Reviewed by: Max Miller
Like many hazily-remembered American punk bands from the ‘80s, the story of the Micronotz (AKA the Mortal Micronotz) reads like a lost chapter from Our Band Could Be Your Life. A ragtag group of childhood friends from Anywhere, USA (in this case, Lawrence, KS) assemble during high school to make some noise. They show a surprising knack for it, and end up on a local comp. They tour regionally while still finishing high school, inevitably ending up on a bill with the Replacements. They release a series of increasingly nuanced albums which receive underground acclaim, but which never gain them a major following. They finally decide to throw in the towel. One of the members tragically commits suicide. Decades later, a handful of bloggers dig up their albums and decide they’re criminally underrated. This is the story of dozens of bands, and it is the story of the Micronotz. It’s a story that, with only a few tweaks, is still being written to this day, which is probably why it still fascinates people.
Bar/None Records is reissuing five albums by the Micronotz — including The Mortal Micronotz, SMASH!, Live and The Beast That Devoured Itself — but I was given their final album, 40 Fingers, to review.
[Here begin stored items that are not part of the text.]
Record export_inv g : Prop := mkExportInv {
  inv_events : sh_sent (ex_shared g) =
    sh_handed (ex_shared g) ++ in_hand (ew_pc (ex_worker g)) ++ sh_queue (ex_shared g);
  inv_room : (length (sh_queue (ex_shared g)) ≤ queue_capacity config)%nat;
  inv_exported : (ct_exported (sh_counters (ex_shared g)) + ct_export_failed (sh_counters (ex_shared g)) +
    uncounted (ew_pc (ex_worker g)) = length (sh_handed (ex_shared g)))%nat;
  inv_processed : (ew_processed (ex_worker g) + uncounted (ew_pc (ex_worker g)) = length (sh_handed (ex_shared g)))%nat;
  inv_accepted : (ct_accepted (sh_counters (ex_shared g)) + count is_counting (ex_clients g) =
    length (sh_sent (ex_shared g)))%nat;
  inv_settled : (ct_accepted (sh_counters (ex_shared g)) + ct_dropped (sh_counters (ex_shared g)) =
    count is_settled (ex_clients g))%nat;
  inv_in_flight : sh_in_flight (ex_shared g) = count is_active (ex_clients g);
  inv_closing : (0 < count is_closing (ex_clients g))%nat → sh_state (ex_shared g) ≠ EXPORT_OPEN;
  inv_quiet : (0 < Nat.b2n (sh_admitted (ex_shared g)) + count is_admitting (ex_clients g))%nat →
    quiet (ex_shared g) (ex_clients g);
  inv_admitted : (count is_sender (ex_clients g) + length (sh_shutdowns (ex_shared g)) +
    Nat.b2n (bool_decide (is_Some (ew_shutdown (ex_worker g)))) ≤ Nat.b2n (sh_admitted (ex_shared g)))%nat;
  inv_failing : count is_failing (ex_clients g) = 0%nat;
  inv_targets t : t ∈ sh_shutdowns (ex_shared g) ∨ ew_shutdown (ex_worker g) = Some t →
    t = ct_accepted (sh_counters (ex_shared g));
  inv_finishing : is_finishing (ew_pc (ex_worker g)) = true →
    sh_queue (ex_shared g) = [] ∧ (is_Some (ew_shutdown (ex_worker g)) ∨ ex_gone g = true);
  inv_gone c : ex_gone g = true → c ∈ ex_clients g → client_finished c = true;
  inv_closed : sh_state (ex_shared g) = EXPORT_CLOSED ↔ is_closed (ew_pc (ex_worker g)) = true;
  inv_receivers : sh_receivers (ex_shared g) = negb (is_exited (ew_pc (ex_worker g)));
  inv_stops : sh_stops (ex_shared g) =
    match ew_pc (ex_worker g) with
    | WError error => [error]
    | WClose | WExit | WExited => [sh_error (ex_shared g)]
    | _ => []
    end;
  inv_clients c : c ∈ ex_clients g → client_ok (ex_shared g) c
}.

Lemma inv_new x : export_inv (exporting_new x).
Proof.
  split; unfold count; cbn; try done; try lia.
  - intros t [?%elem_of_nil|]; done.
  - by intros c ?%elem_of_nil.
Qed.

(** ** The moves of the callers *)

(** The counts after one thread has moved. *)
Ltac client_counts Hi c' :=
  pose proof (count_insert is_active _ _ _ c' Hi); pose proof (count_insert is_sending _ _ _ c' Hi);
  pose proof (count_insert is_counting _ _ _ c' Hi); pose proof (count_insert is_closing _ _ _ c' Hi);
  pose proof (count_insert is_admitting _ _ _ c' Hi); pose proof (count_insert is_sender _ _ _ c' Hi);
  pose proof (count_insert is_failing _ _ _ c' Hi); pose proof (count_insert is_settled _ _ _ c' Hi).

(** The other threads keep what they know when what they know about has not changed. *)
Lemma client_ok_keep s s' c :
  client_ok s c → sh_state s' = sh_state s → sh_error s' = sh_error s →
  ct_accepted (sh_counters s') = ct_accepted (sh_counters s) →
  ct_exported (sh_counters s') = ct_exported (sh_counters s) →
  ct_export_failed (sh_counters s') = ct_export_failed (sh_counters s) → client_ok s' c.
Proof.
  intros Hc Hs He Ha Hx Hf. destruct c as [|?|[]]; try done; cbn in *; unfold loaded in *; try congruence.
  all: repeat case_match; try done; by rewrite Hs, He, Ha, Hx, Hf.
Qed.

(** Nobody knows anything while the exporter is open and no shutdown is admitted. *)
Lemma client_ok_early s s' c :
  is_sender c = false → sh_state s ≠ EXPORT_CLOSED → client_ok s c → client_ok s' c.
Proof. intros H1 H2 Hc. destruct c as [|?|[]]; cbn in *; try done; [tauto|]. destruct result; [done|]. tauto. Qed.

Lemma update_clients (P : Client → Prop) (cs : list Client) i c' :
  (∀ c, c ∈ cs → P c) → P c' → ∀ c, c ∈ <[i := c']> cs → P c.
Proof.
  intros Hcs Hc' c (j & Hj)%list_elem_of_lookup. destruct (decide (i = j)) as [<-|Hne].
  - apply list_lookup_insert_Some in Hj as [(_ & <- & _)|[? _]]; done.
  - rewrite list_lookup_insert_ne in Hj by done. by apply Hcs, (list_elem_of_lookup_2 _ j).
Qed.

Lemma gone_still g i c : export_inv g → ex_clients g !! i = Some c → client_finished c = false → ex_gone g = false.
Proof.
  intros I Hi Hc. destruct (ex_gone g) eqn:Hg; [|done].
  rewrite (inv_gone _ I c Hg) in Hc; [done|]. by apply (list_elem_of_lookup_2 _ i).
Qed.

(** A closing exporter has not accepted events since its target was read. *)
Lemma finishing_quiet g : export_inv g → is_finishing (ew_pc (ex_worker g)) = true → ex_gone g = false →
  quiet (ex_shared g) (ex_clients g).
Proof.
  intros I Hf Hg. destruct (inv_finishing _ I Hf) as [_ [Hs|?]]; [|congruence].
  apply (inv_quiet _ I). pose proof (inv_admitted _ I) as Ha.
  rewrite bool_decide_eq_true_2 in Ha by done. cbn in Ha. lia.
Qed.

Lemma closed_finishing (pc : @WorkerPc E) : is_closed pc = true → is_finishing pc = true.
Proof. by destruct pc. Qed.

(** The uniform parts of the invariant after a move. *)
Ltac inv_parts Icl Iq :=
  split; cbn in *; try done; try lia;
  try (intros ?; apply Icl; lia);
  try (intros ?; destruct (Iq ltac:(lia)) as [? ? ?]; split; cbn; [first [done|congruence]|lia|lia]);
  try (intros ? ?; congruence).

Lemma inv_enqueue g i nanos pc pc' s' (I : export_inv g) (Hi : ex_clients g !! i = Some (Enqueue pc))
    (Hstep : enqueue_step config false nanos pc (ex_shared g) = Some (pc', s')) :
  export_inv (mkExporting s' (<[i := Enqueue pc']> (ex_clients g)) (ex_worker g) (ex_gone g)).
Proof.
  pose proof (list_elem_of_lookup_2 _ _ _ Hi) as Hin. client_counts Hi (Enqueue pc').
  assert (ex_gone g = false) as Hgone by (apply (gone_still _ _ _ I Hi); by destruct pc).
  pose proof (λ Hf, finishing_quiet _ I Hf Hgone) as Hq.
  assert (∀ c, c ∈ <[i := Enqueue pc']> (ex_clients g) → client_ok (ex_shared g) c) as Hok.
  { by apply update_clients; [apply (inv_clients _ I)|]. }
  destruct I as [Iev Iroom Iexp Iproc Iacc Iset Ifl Icl Iq Iadm Ifail Itg Ifin Igone Iclosed Irec Istops Icli].
  destruct pc; cbn in Hstep; cases_in Hstep; simplify_eq/=.
  all: inv_parts Icl Iq.
  - intros Hadm. by destruct (Iq ltac:(lia)).
  - rewrite Iev, <-!app_assoc. done.
  - rewrite length_app. unfold has_room in Hcase. apply andb_true_iff in Hcase as [_ Hcase%Nat.ltb_lt]. cbn. lia.
  - rewrite length_app. cbn. lia.
  - intros Hf. destruct (Hq Hf). lia.
  - intros t Ht. assert (0 < Nat.b2n (sh_admitted (ex_shared g)))%nat as Hadm.
    { destruct Ht as [Ht|Ht]; [|rewrite Ht in Iadm; cbn in Iadm; lia].
      destruct (sh_shutdowns (ex_shared g)); [by apply elem_of_nil in Ht|cbn in Iadm; lia]. }
    destruct (Iq ltac:(lia)). lia.
  - intros c Hc. specialize (Hok c Hc). revert Hok. apply client_ok_early.
    + apply (count_zero is_sender (<[i := Enqueue EnqLeave]> (ex_clients g))); [|done].
      destruct (sh_admitted (ex_shared g)); [|cbn in *; lia]. destruct (Iq ltac:(cbn; lia)). lia.
    + intros Hs%Iclosed%closed_finishing. destruct (Hq Hs). lia.
Qed.

Lemma inv_flush g i alive timed_out pc pc' s' (I : export_inv g) (Hi : ex_clients g !! i = Some (Flush pc))
    (Hstep : flush_step config i alive false timed_out pc (ex_shared g) = Some (pc', s')) :
  export_inv (mkExporting s' (<[i := Flush pc']> (ex_clients g)) (ex_worker g) (ex_gone g)).
Proof.
  pose proof (list_elem_of_lookup_2 _ _ _ Hi) as Hin. client_counts Hi (Flush pc' : Client).
  assert (ex_gone g = false) as Hgone by (apply (gone_still _ _ _ I Hi); by destruct pc).
  assert (∀ c, c ∈ <[i := (Flush pc' : Client)]> (ex_clients g) → client_ok (ex_shared g) c) as Hok.
  { by apply update_clients; [apply (inv_clients _ I)|]. }
  destruct I as [Iev Iroom Iexp Iproc Iacc Iset Ifl Icl Iq Iadm Ifail Itg Ifin Igone Iclosed Irec Istops Icli].
  assert (s' = ex_shared g ∨ ∃ f, s' = with_flushes f (ex_shared g)) as Hs'.
  { destruct pc; cbn in Hstep; cases_in Hstep; simplify_eq/=; eauto. }
  cbn in *. destruct Hs' as [->|[f ->]]; inv_parts Icl Iq.
Qed.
It makes sense to look to the end of their history first; unlike major label bands, these underground bands didn’t continue releasing inferior, bloated albums long after their peak. Often, if they recorded something they felt they couldn’t top, they’d opt to go out on a high note. If any album might serve as the Micronotz’ Zen Arcade or Double Nickels On the Dime, 40 Fingers would be it.
“Pay Your Bill” opens the album with some noncommittal “woah-ohs” from vocalist Jay Hauptli, who made his debut on 40 Fingers following the departure of founding singer Dean Lubensky. He alternates between an almost-gothic baritone and hardcore-indebted shouting which gives his voice an almost Lemmy-like inflection. Musically, this is clearly a record from a post-Hüsker Dü world, with heavy emphasis on guitar and vocal melodies. Of course, ample room is given for more conventional punk rave-ups like “Mannequin Head,” “Push It Out” and the title track.
By 1986, the “ironic punk cover” had entered a rare phase of legitimacy wherein bands like the Replacements could cover KISS without it being seen as merely a joke. The Micronotz contribute to this idiom with their take on “Scarborough Fair,” the traditional English folk ballad popularized by Simon & Garfunkel. The tune is given some extra piss ‘n’ vinegar, but it’s mostly a respectful rendition, harkening to ‘80s post-hardcore’s strange kinship with ‘60s flower power.
The best cut on 40 Fingers is “Exit 301,” which features the most hook-laden riffing and soloing from guitarist John Harper, paired nicely with Hauptli’s “get a gun” refrain. The song goes hand-in-hand with follow-up “Psychodeli,” a headstrong show of speed and melody which could easily have been an influence on bands like Japandroids or Beach Slang. The Micronotz’ era is still such a fertile mining ground for young rock bands that I would not be surprised if these reissues get more attention than the band received in their heyday. However, for the average music fan not obsessed with ‘80s indie rock, the Micronotz may serve as little more than a competent curio — a quaint reminder of the concept of regional heroes, now somewhat antiquated by the advent of the internet.